Installation view of “Tomorrow-Land” at 532 Gallery Thomas Jaeckel, courtesy 532 Gallery Thomas Jaeckel
Painting images of famous 20th-century architecture and then overlaying those pictures with colorful geometries, Julie Langsam riffs on modernism’s utopian visions through her own brand of historical, artistic free association. “Tomorrow-Land,” her third solo show at New York’s 532 Gallery Thomas Jaeckel, features recent paintings and floor-based sculptures. In some, Langsam openly proclaims her references, while in others they remain veiled, inviting the viewer to parse her work and its links.
In the oil-on-wood painting, Gropius Floorplan: Palace of the Soviets, (Violet) (2015), Langsam reproduces a floor plan submitted by German Bauhaus architect Walter Gropius for a 1931 Soviet design competition. She has colorized the original image, adding various geometric swaths of paint for each space represented in the blueprint. The odd shape floats on a miasmic fog of yellow and purple color, like a kaleidoscopic talisman.
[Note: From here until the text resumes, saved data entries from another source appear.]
(** * The hypothetical constant folder and dead-store walker of llpe

  A shallow embedding of the evaluators of
  [lib/Analysis/Integrator/HypotheticalConstantFolder.cpp] and of the
  forward walker of [lib/Analysis/Integrator/DSE.cpp], with the
  properties the design document states about them. *)

From stdpp Require Import base decidable option list numbers strings gmap.
From Stdlib Require Import ZArith Lia.

Local Open Scope Z_scope.

(** ** LLVM IR values as the folder sees them *)

Module IR.

(** [CmpInst::Predicate]: the sixteen floating-point predicates are kept
    by their enumerator value, the ten integer ones by name. *)
Inductive Predicate :=
| FCMP (code : nat)
| ICMP_EQ | ICMP_NE
| ICMP_UGT | ICMP_UGE | ICMP_ULT | ICMP_ULE
| ICMP_SGT | ICMP_SGE | ICMP_SLT | ICMP_SLE
| BAD_ICMP_PREDICATE.

#[global] Instance Predicate_eq_dec : EqDecision Predicate.
Proof. solve_decision. Defined.

(** [Pred >= FIRST_ICMP_PREDICATE && Pred <= LAST_ICMP_PREDICATE]. *)
Definition isIntPredicate (p : Predicate) : bool :=
  match p with
  | FCMP _ | BAD_ICMP_PREDICATE => false
  | _ => true
  end.

Inductive Ty :=
| IntegerTy (w : Z)
| PointerTy
| FloatingTy
| VoidTy
| AggregateTy.

#[global] Instance Ty_eq_dec : EqDecision Ty.
Proof. solve_decision. Defined.

Definition isIntegerTy (t : Ty) : bool :=
  match t with IntegerTy _ => true | _ => false end.
Definition isIntegerTyW (w : Z) (t : Ty) : bool :=
  match t with IntegerTy w' => bool_decide (w' = w) | _ => false end.
Definition isPointerTy (t : Ty) : bool :=
  match t with PointerTy => true | _ => false end.
Definition isVoidTy (t : Ty) : bool :=
  match t with VoidTy => true | _ => false end.

Inductive CastOp :=
| Trunc | ZExt | SExt | PtrToInt | IntToPtr | BitCast | FPCast.

#[global] Instance CastOp_eq_dec : EqDecision CastOp.
Proof. solve_decision. Defined.

Inductive BinOp := Add | Sub | And | Or | OtherBinOp (code : nat).

#[global] Instance BinOp_eq_dec : EqDecision BinOp.
Proof. solve_decision. Defined.

(** Constants.  A [ConstantInt] of width [w] carries its unsigned
    representative [v], [0 <= v < 2^w]. *)
Inductive Constant :=
| ConstantInt (w : Z) (v : Z)
| ConstantPointerNull
| ConstantFPZero
| GlobalVariable (name : string) (align : Z)
| Function (name : string) (align : Z)
| GlobalAlias (name : string)
| ConstantExpr (op : CastOp) (c : Constant) (ty : Ty)
| ConstantExprOther (opcode : nat) (ty : Ty)
| OtherConstant (id : nat) (ty : Ty).

#[global] Instance Constant_eq_dec : EqDecision Constant.
Proof. solve_decision. Defined.

Definition getTrue : Constant := ConstantInt 1 1.
Definition getFalse : Constant := ConstantInt 1 0.

Definition isConstantInt (c : Constant) : option (Z * Z) :=
  match c with ConstantInt w v => Some (w, v) | _ => None end.

Definition isNullValue (c : Constant) : bool :=
  match c with
  | ConstantInt _ v => bool_decide (v = 0)
  | ConstantPointerNull | ConstantFPZero => true
  | _ => false
  end.

Definition isGlobalValue (c : Constant) : bool :=
  match c with
  | GlobalVariable _ _ | Function _ _ | GlobalAlias _ => true
  | _ => false
  end.

Definition isGlobalAlias (c : Constant) : bool :=
match c with GlobalAlias _ => true | _ => false end.

(** [GlobalValue::getAlignment]. *)
Definition getAlignment (c : Constant) : Z :=
match c with
| GlobalVariable _ a | Function _ a => a
| _ => 0
end.

Definition isAllOnesValue (w v : Z) : bool := bool_decide (v = 2 ^ w - 1).
(** [isMaxValue(true)] and [isMinValue(true)]: the signed extremes. *)
Definition isMaxSigned (w v : Z) : bool := bool_decide (v = 2 ^ (w - 1) - 1).
Definition isMinSigned (w v : Z) : bool := bool_decide (v = 2 ^ (w - 1)).

(** [getSExtValue]: the two's complement reading of the representative. *)
Definition getSExtValue (w v : Z) : Z :=
  if decide (2 ^ (w - 1) <= v) then v - 2 ^ w else v.

(** [getLimitedValue()]: saturates at [UINT64_MAX]. *)
Definition getLimitedValue (v : Z) : Z := Z.min v (2 ^ 64 - 1).

Fixpoint stripPointerCasts (c : Constant) : Constant :=
  match c with
  | ConstantExpr BitCast c' _ => stripPointerCasts c'
  | _ => c
  end.

Definition isFunction (c : Constant) : bool :=
  match c with Function _ _ => true | _ => false end.

Definition constantType (c : Constant) : Ty :=
  match c with
  | ConstantInt w _ => IntegerTy w
  | ConstantPointerNull => PointerTy
  | ConstantFPZero => FloatingTy
  | GlobalVariable _ _ | Function _ _ | GlobalAlias _ => PointerTy
  | ConstantExpr _ _ ty => ty
  | ConstantExprOther _ ty => ty
  | OtherConstant _ ty => ty
  end.

(** One step of a [gep_type_iterator]: a struct (with the byte offset of
    each field, from the layout) or a sequential type (with the
    allocation size of its element). *)
Inductive GEPStep :=
| StructStep (fieldOffsets : list Z)
| SeqStep (elemSize : Z).

#[global] Instance GEPStep_eq_dec : EqDecision GEPStep.
Proof. solve_decision. Defined.

Inductive Instruction :=
| AllocaInst (align : Z)
| CallInst (ty : Ty) (noaliasRet : bool) (callee : option string)
| CastInst (op : CastOp) (srcTy destTy : Ty)
| CmpInst (pred : Predicate)
| GetElementPtrInst (steps : list GEPStep)
| BinaryOperator (op : BinOp) (ty : Ty)
| LoadInst (ty : Ty)
| StoreInst
| PHINode (ty : Ty) (incomingBlocks : list nat)
| SelectInst (ty : Ty)
| OtherInst (opcode : nat) (ty : Ty).

#[global] Instance Instruction_eq_dec : EqDecision Instruction.
Proof. solve_decision. Defined.

Definition instType (i : Instruction) : Ty :=
  match i with
  | AllocaInst _ => PointerTy
  | CallInst ty _ _ => ty
  | CastInst _ _ d => d
  | CmpInst _ => IntegerTy 1
  | GetElementPtrInst _ => PointerTy
  | BinaryOperator _ ty => ty
  | LoadInst ty => ty
  | StoreInst => VoidTy
  | PHINode ty _ => ty
  | SelectInst ty => ty
  | OtherInst _ ty => ty
  end.

(** [Constant::getNullValue] and [Constant::getAllOnesValue] at a type. *)
Definition getNullValue (t : Ty) : Constant :=
match t with
| IntegerTy w => ConstantInt w 0
| PointerTy => ConstantPointerNull
| FloatingTy => ConstantFPZero
| _ => OtherConstant 0 t
end.

Definition getAllOnesValue (t : Ty) : Constant :=
match t with
| IntegerTy w => ConstantInt w (2 ^ w - 1)
| _ => OtherConstant 1 t
end.

(** [ConstantInt::get(Ty, x)] and [ConstantInt::getSigned(Ty, x)]: the
    value is reduced to the width of the type. *)
Definition constantIntAt (t : Ty) (x : Z) : Constant :=
match t with
| IntegerTy w => ConstantInt w (x mod 2 ^ w)
| _ => OtherConstant 2 t
end.

Record Argument := { argNo : nat; argTy : Ty; hasNoAliasAttr : bool; hasByValAttr : bool }.

#[global] Instance Argument_eq_dec : EqDecision Argument.
Proof. solve_decision. Defined.

End IR.

Export IR.

(** ** Shadow values and the value lattice *)

Module Shadow.

(** A shadow instruction is an instruction instance inside one context of
    the tree: the identity of the owning context (the address of the
    [IntegrationAttempt] object), the block and instruction indices of the
    invariant information, and the IR instruction itself. *)
Record ShadowInstruction := {
  si_ctx : nat;
  si_blockIdx : nat;
  si_instIdx : nat;
  si_I : Instruction
}.

#[global] Instance ShadowInstruction_eq_dec : EqDecision ShadowInstruction.
Proof. solve_decision. Defined.

Record ShadowArg := { sa_ctx : nat; sa_A : Argument }.

#[global] Instance ShadowArg_eq_dec : EqDecision ShadowArg.
Proof. solve_decision. Defined.

(** [ShadowValue]: invalid, an instruction instance, an argument instance
    or a plain IR value (here always a constant). *)
Inductive ShadowValue :=
| SVInval
| SVInst (i : ShadowInstruction)
| SVArg (a : ShadowArg)
| SVVal (c : Constant).

#[global] Instance ShadowValue_eq_dec : EqDecision ShadowValue.
Proof. solve_decision. Defined.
A similar 2015 piece, Gropius Floorplan: Bauhaus, (Purple), shows another modular space attributed to Gropius. That boxy schematic resembles the type of building that the architect considered to be the utopian ideal of functionality.
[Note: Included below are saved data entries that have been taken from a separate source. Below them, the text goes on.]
Lemma stub_patient run hl7 e :
  Stub.parseHL7Message run hl7 = Some e →
  patientId e = (if truthy (patientMRN (data e)) then patientMRN (data e) else "unknown").
Proof.
  unfold Stub.parseHL7Message. destruct (split Stub.LF hl7 !! 0) as [line0 |]; simpl; [| done].
  intros [= <-]. simpl. unfold at_or.
  destruct (Stub.segment "PID" (split Stub.LF hl7) !! 3) as [s |]; [| done].
  by destruct s.
Qed.

(** X9.  An event of the stub parser carries its MRN as patient id, or
    ['unknown'] when the MRN is empty; a message without a PID line is
    normalised into an event that the gate denies with "Patient MRN is
    required", whatever its message type and facility. *)
Theorem stub_event_without_pid_is_denied (run : Stub.Run) (hl7 : string) e :
  Stub.parseHL7Message run hl7 = Some e →
  patientId e = (if truthy (patientMRN (data e)) then patientMRN (data e) else "unknown")
  ∧ (absent "PID" (split Stub.LF hl7) →
     patientId e = "unknown"
     ∧ snd (validateEventPolicy e)
       = {| allowed := false; reason := "Patient MRN is required";
            metadata := [("violatedPolicy", MStr "patient-mrn-required")] |}).
Proof.
  intros He. pose proof (stub_patient run hl7 e He) as Hid. split; [exact Hid |].
  intros Hpid.
  assert (Hmrn : patientMRN (data e) = "").
  { revert He. unfold Stub.parseHL7Message.
    destruct (split Stub.LF hl7 !! 0) as [line0 |]; simpl; [| done].
    intros [= <-]. simpl. rewrite (NormalizerProps.stub_segment_absent _ _ Hpid).
    apply JsProps.at_or_nil. }
  split; [by rewrite Hid, Hmrn | by apply deny_mrn].
Qed.

Lemma stub_event_without_pid_is_denied_witness :
  ∃ e, Stub.parseHL7Message stubRun1 mshOnly = Some e
    ∧ patientId e = "unknown"
    ∧ reason (snd (validateEventPolicy e)) = "Patient MRN is required".
Proof.
  eexists. split; [reflexivity |].
  destruct (stub_event_without_pid_is_denied stubRun1 mshOnly _ eq_refl) as [_ H].
  destruct (H eq_refl) as [H1 H2]. split; [exact H1 |].
  exact (f_equal reason H2).
Defined.

Lemma reason_not_mrn event :
  patientMRN (data event) ≠ "" →
  reason (snd (validateEventPolicy event)) ≠ "Patient MRN is required".
Proof.
  intros Hmrn. unfold validateEventPolicy, policies. simpl.
  destruct (patientMRN (data event)); [done |]. simpl.
  destruct (negb _); simpl; [discriminate |].
  destruct (negb _); simpl; discriminate.
Qed.

Lemma esm_mrn_nonempty run hl7 :
  patientMRN (data (Esm.parseHL7Message run hl7)) ≠ "".
Proof. by apply NormalizerProps.at_or_nonempty. Qed.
Gropius Landscape (Master’s House Kandinsky/Klee II) (2015) depicts one of the houses designed by Gropius for Bauhaus faculty to live in. It is isolated among dark clouds at sunset, and below it are reproductions of abstract paintings that resemble those made by painters such as Josef Albers, Ad Reinhardt, and Ellsworth Kelly. Likewise, in Gropius Landscape, Master’s House (2014), a different Bauhaus design is juxtaposed with paintings resembling works by Brice Marden, Peter Halley, and Henry Codax.
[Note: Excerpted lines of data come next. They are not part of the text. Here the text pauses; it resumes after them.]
(** The model is only ever called on the series of lines 74-77, and never
    on an empty one. *)
Lemma fitted_series_is_prepared ok rows county metric h series order steps :
  Fit series order steps
  ∈ run_forecast to_datetime to_numeric ARIMA ok rows county metric h →
  ∃ metric_col p rest,
    dict_get metric_map metric = Some metric_col
    ∧ prepare to_datetime to_numeric metric_col rows = inr series
    ∧ series = p :: rest ∧ order = (1, 1, 1) ∧ steps = h.
Proof.
  unfold run_forecast.
  destruct (ok && _); [|intros [=]%list_elem_of_singleton].
  destruct (dict_get metric_map metric) as [metric_col|];
    [|intros [=]%list_elem_of_singleton].
  destruct (negb (str_in metric_col _)); [intros [=]%list_elem_of_singleton|].
  destruct (prepare _ _ metric_col rows) as [e|df] eqn:Hprep;
    [intros [=]%list_elem_of_singleton|].
  destruct df as [|p rest]; [intros [=]%list_elem_of_singleton|].
  rewrite bool_decide_eq_false_2 by done. unfold fit_and_plot.
  destruct (ARIMA (p :: rest) (1, 1, 1) h) as [e|forecast].
  - rewrite !elem_of_cons, elem_of_nil.
    intros [[= -> -> ->] | [[=] | []]]. by exists metric_col, p, rest.
  - destruct (forecast_dates _ h);
      rewrite !elem_of_cons, elem_of_nil;
      intros [[= -> -> ->] | [[=] | []]]; by exists metric_col, p, rest.
Qed.

End ForecastClaims.

(* ===================================================================== *)
(** ** The claims on concrete data *)
(* ===================================================================== *)

Section Instances.
Import Lru Api Props Claims Analytics Samples.

(** A first call, another statement in between, then the same signature
    again while the warehouse is down: the stored row comes back. *)
Lemma fetch_query_cached_memoizes_witness :
  (fetch_query_cached wh_down "SELECT 1" []
     (run [mkCall wh_two_rows "SELECT 2" []]
        (fetch_query_cached wh_one_row "SELECT 1" [] initial_world).2)).1
  = Returned [one_row].
Proof.
  destruct (fetch_query_cached_memoizes [] [mkCall wh_two_rows "SELECT 2" []]
              wh_one_row wh_down "SELECT 1" [] [one_row] eq_refl eq_refl)
    as (_ & _ & _ & Hlater).
  apply Hlater. split; [eexists; reflexivity | exact I].
Defined.

(** 513 distinct signatures: 512 entries stay, and the first one used is the
    one that left. *)
Example lru_evicts_first_of_513 :
  let w := run (distinct_calls 513) initial_world in
  (length (entries (cache w)),
   cache_get ("SELECT %s", [PInt 0]) (entries (cache w)),
   cache_get ("SELECT %s", [PInt 1]) (entries (cache w)),
   length (executed w))
  = (512, None, Some [one_row], 513).
Proof. vm_compute. reflexivity. Qed.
Perhaps the most exotic work here is Gropius Floorplan: Director’s House (2014), a carpet-and-wood construction that has been placed on the floor. It resembles the other works on display, but its vivid and painterly texture (created by swatches of carpet) is a sort of textile mosaic, bringing in allusions to craft and stereotypically gendered modes of production such as knitting, sewing, and embroidery. Its ground-level placement reinforces the allusions to architecture, recalling scale models and floor plans. Such complex chains of references form the rich space in which Langsam works, where careful studies of art and architectural history are freely remixed.
“Julie Langsam: Tomorrow-Land” is on view at 532 Gallery Thomas Jaeckel, New York, Apr. 30–May 30, 2015.